Aussi “situation perdant-perdant”, c’est lorsqu’on vous présente seulement deux choix, qui sont essentiellement les mêmes, mais formulés différemment. Cette technique est souvent utilisée dans la vente. Le raisonnement fallacieux serait commis par la personne qui accepte les options comme étant les seules options, ce qui serait très probablement à un niveau subconscient puisque pratiquement n’importe qui – s’il y réfléchit – reconnaîtrait l’existence d’autres options.
Exemple : “Si tu n’es pas une sorcière, tu n’as rien à craindre. Si tu n’es pas une sorcière, tu n’es pas en bois ; par conséquent, tu vas couler et te noyer après que nous t’aurons attachée et jetée dans le puits. Si tu flottes, alors tu es en bois, tu es une sorcière, et nous te pendrons.”
Chaque fois que l’on vous présente des options, envisagez soigneusement la possibilité d’autres options non mentionnées, et proposez-les.
Pour que notre adversaire accepte une proposition, il faut également lui fournir la contre-proposition et lui donner le choix entre les deux, en accentuant tellement le contraste que, pour éviter une position paradoxale, il se ralliera à notre proposition qui est celle qui paraît le plus probable. Par exemple : “Est-ce qu’un enfant doit désobéir ou bien obéir à ses parents ?” Cela prend l’apparence d’un faux dilemme, d’où sa place dans la liste. C’est comme placé du gris à côté du noir et appeler ça du blanc, ou bien le placer à côté du blanc et appeler ça du noir.
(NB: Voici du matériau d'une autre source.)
Definition strip_citations (text : str) : str * list str :=
  let '(p, o) := citation_push_str citation_new text in
  let '(_, tail) := citation_finish p in
  let out := chunk_app o tail in (visible_text out, extracted out).

Example citations_stripped :
  strip_citations (L"Hello <oai-mem-citation>source A</oai-mem-citation> world")
  = (L"Hello  world", [L"source A"])
  /\ strip_citations (L"x<oai-mem-citation>a") = (L"x", [L"a"]).
Proof. split; vm_compute; reflexivity. Qed.

(** ** Occurrences *)

(** [needle] stands in [s] at [i]. *)
Definition stands (needle s : str) (i : nat) : Prop := exists r, drop i s = needle ++ r.

Lemma stands_bound needle s i : needle <> [] -> stands needle s i -> i + length needle <= length s.
Proof.
  intros Hne [r Hr]. apply (f_equal length) in Hr. rewrite length_drop, length_app in Hr.
  destruct needle; [done|]. cbn in *. lia.
Qed.

Lemma find_str_Some needle s i :
  find_str needle s = Some i <-> stands needle s i /\ forall j, stands needle s j -> i <= j.
Proof.
  revert i. induction s as [|c s IH]; intros i; cbn [find_str].
  - destruct (starts_with needle []) eqn:E.
    + apply starts_with_true in E as [r Er]. split.
      * intros [= <-]. split; [by exists r|lia].
      * intros [_ Hmin]. f_equal. specialize (Hmin 0). assert (stands needle [] 0) as H0 by (by exists r).
        specialize (Hmin H0). lia.
    + split; [done|]. intros [[r Hr] _]. rewrite drop_nil in Hr. symmetry in Hr.
      assert (starts_with needle [] = true); [|congruence]. apply starts_with_true. by exists r.
  - destruct (starts_with needle (c :: s)) eqn:E.
    + apply starts_with_true in E as [r Er]. split.
      * intros [= <-]. split; [by exists r|lia].
      * intros [_ Hmin]. f_equal. assert (stands needle (c :: s) 0) as H0 by (by exists r).
        specialize (Hmin 0 H0). lia.
    + assert (~ stands needle (c :: s) 0) as H0.
      { intros [r Hr]. cbn in Hr. assert (starts_with needle (c :: s) = true); [|congruence].
        apply starts_with_true. by exists r. }
      assert (forall j, stands needle (c :: s) (S j) <-> stands needle s j) as HS by done.
      rewrite fmap_Some. setoid_rewrite IH. split.
      * intros (j & [Hj Hmin] & ->). split; [by apply HS|]. intros [|k] Hk; [done|].
        apply le_n_S, Hmin. by apply HS.
      * intros [Hi Hmin]. destruct i as [|i]; [done|]. exists i. split_and!; [by apply HS| |done].
        intros k Hk. specialize (Hmin (S k) Hk). lia.
Qed.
Faire croire qu’une probabilité est bien plus élevée qu’elle ne l’est vraiment, s’appuyant sur le biais cognitif de l’oubli de la fréquence de base. “Une maladie, qui touche 1 personne sur 1 000, peut être détectée par un test. Celui-ci a un taux d’erreurs positives de 5%, c’est-à-dire qu’il y a 5% de faux positifs. Un individu est soumis au test. Le résultat est positif. Quelle est la probabilité pour qu’il soit effectivement atteint ?” La réponse intuitive de beaucoup de gens, sur laquelle le sophiste cherche à surfer, est bien plus élevée que la vraie réponse.
La majorité des gens donnent 95% alors que la vraie réponse est d’environ 2%.
Il arrive que d’”éminents” auteurs, notamment en sciences sociales mais pas que (et le mot auteur est choisi pour ne pas dire chercheur ou scientifique, puisque c’est souvent des gens qui ne publient aucune recherche qui s’en montrent le plus coupable) abusent d’un vocabulaire en apparence très intelligent et précis, mais qui en vérité ne veut absolument rien dire. Beaucoup de post-modernistes sont friands de cette façon de nous instruire, nous pauvres ignorants. Il est parfois difficile de déceler le vrai du faux, n’étant nous-mêmes pas forcément des experts en mathématiques ou dans d’autres disciplines utilisant les chiffres, par exemple.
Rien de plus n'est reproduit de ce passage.